GOAL OF THE EXERCISE: Through the line that contains "Record SuspensionStatus := mkStatus", return the data below exactly, starting at its first line; leave the rest out.
START INFORMATION GIVEN
(* ===== verification/Suspension.v ===== *)
(** * Suspending the runtime

    Models [crates/claw-runtime/src/suspend.rs]: the controller that stops admitting work,
    waits for the work in flight and hands a lease to the host. Every locked section is a
    function on the controller; [act] runs them as the atomic steps of any number of
    callers, with the notification that wakes a waiting [prepare]. *)

From S2P Require Import Prelude Utf8 Approval.

Module Suspension.

Inductive SuspensionPhase := Active | Draining | Suspended.

#[export] Instance SuspensionPhase_eq_dec : EqDecision SuspensionPhase.
Proof. solve_decision. Defined.

Definition phase_label (p : SuspensionPhase) : bytes :=
  match p with
  | Active => lit "active"
  | Draining => lit "draining"
  | Suspended => lit "suspended"
  end.

Definition admits_work (p : SuspensionPhase) : bool := match p with Active => true | _ => false end.

Record SuspendLease := mkLease { lease_id : str; reason : str; granted_at : Z; expires_at : Z }.

#[export] Instance SuspendLease_eq_dec : EqDecision SuspendLease.
Proof. solve_decision. Defined.

Record SuspensionStatus := mkStatus {
  st_phase : SuspensionPhase;
  st_in_flight : Z;
  st_lease : option SuspendLease;
  observed_at : Z;
}.

Record PrepareRequest := mkPrepare { rq_lease_id : str; rq_reason : str; drain_timeout : Z; lease_ttl : Z }.

Inductive PrepareOutcome := Quiesced (l : SuspendLease) | DrainTimedOut (in_flight : Z).

Inductive SuspendError :=
| AlreadySuspended (lease_id : str)
| AlreadyDraining (lease_id : str)
| NotSuspended
| LeaseMismatch (expected presented : str)
| DeadlineOverflow.

(** [ControllerState] *)
Record Controller := mkController { phase : SuspensionPhase; in_flight : Z; lease : option SuspendLease }.

Definition controller_new : Controller := mkController Active 0 None.

(** ** The locked sections *)

Definition expire_locked (now : Z) (c : Controller) : Controller :=
  match phase c, lease c with
  | Suspended, Some l => if expires_at l <=? now then mkController Active (in_flight c) None else c
  | _, _ => c
  end.

(** [admit]; the error is the phase of [WorkRefused]. *)
Definition admit_work (now : Z) (c : Controller) : result SuspensionPhase unit * Controller :=
  let c := expire_locked now c in
  if negb (admits_work (phase c)) then (Err (phase c), c)
  else (Ok tt, mkController (phase c) (sat_add u64_max (in_flight c) 1) (lease c)).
END INFORMATION GIVEN
TASK RESPONSE:
(* ===== verification/Suspension.v ===== *)
(** * Suspending the runtime

    Models [crates/claw-runtime/src/suspend.rs]: the controller that stops admitting work,
    waits for the work in flight and hands a lease to the host. Every locked section is a
    function on the controller; [act] runs them as the atomic steps of any number of
    callers, with the notification that wakes a waiting [prepare]. *)

From S2P Require Import Prelude Utf8 Approval.

Module Suspension.

Inductive SuspensionPhase := Active | Draining | Suspended.

#[export] Instance SuspensionPhase_eq_dec : EqDecision SuspensionPhase.
Proof. solve_decision. Defined.

Definition phase_label (p : SuspensionPhase) : bytes :=
  match p with
  | Active => lit "active"
  | Draining => lit "draining"
  | Suspended => lit "suspended"
  end.

Definition admits_work (p : SuspensionPhase) : bool := match p with Active => true | _ => false end.

Record SuspendLease := mkLease { lease_id : str; reason : str; granted_at : Z; expires_at : Z }.

#[export] Instance SuspendLease_eq_dec : EqDecision SuspendLease.
Proof. solve_decision. Defined.

Record SuspensionStatus := mkStatus {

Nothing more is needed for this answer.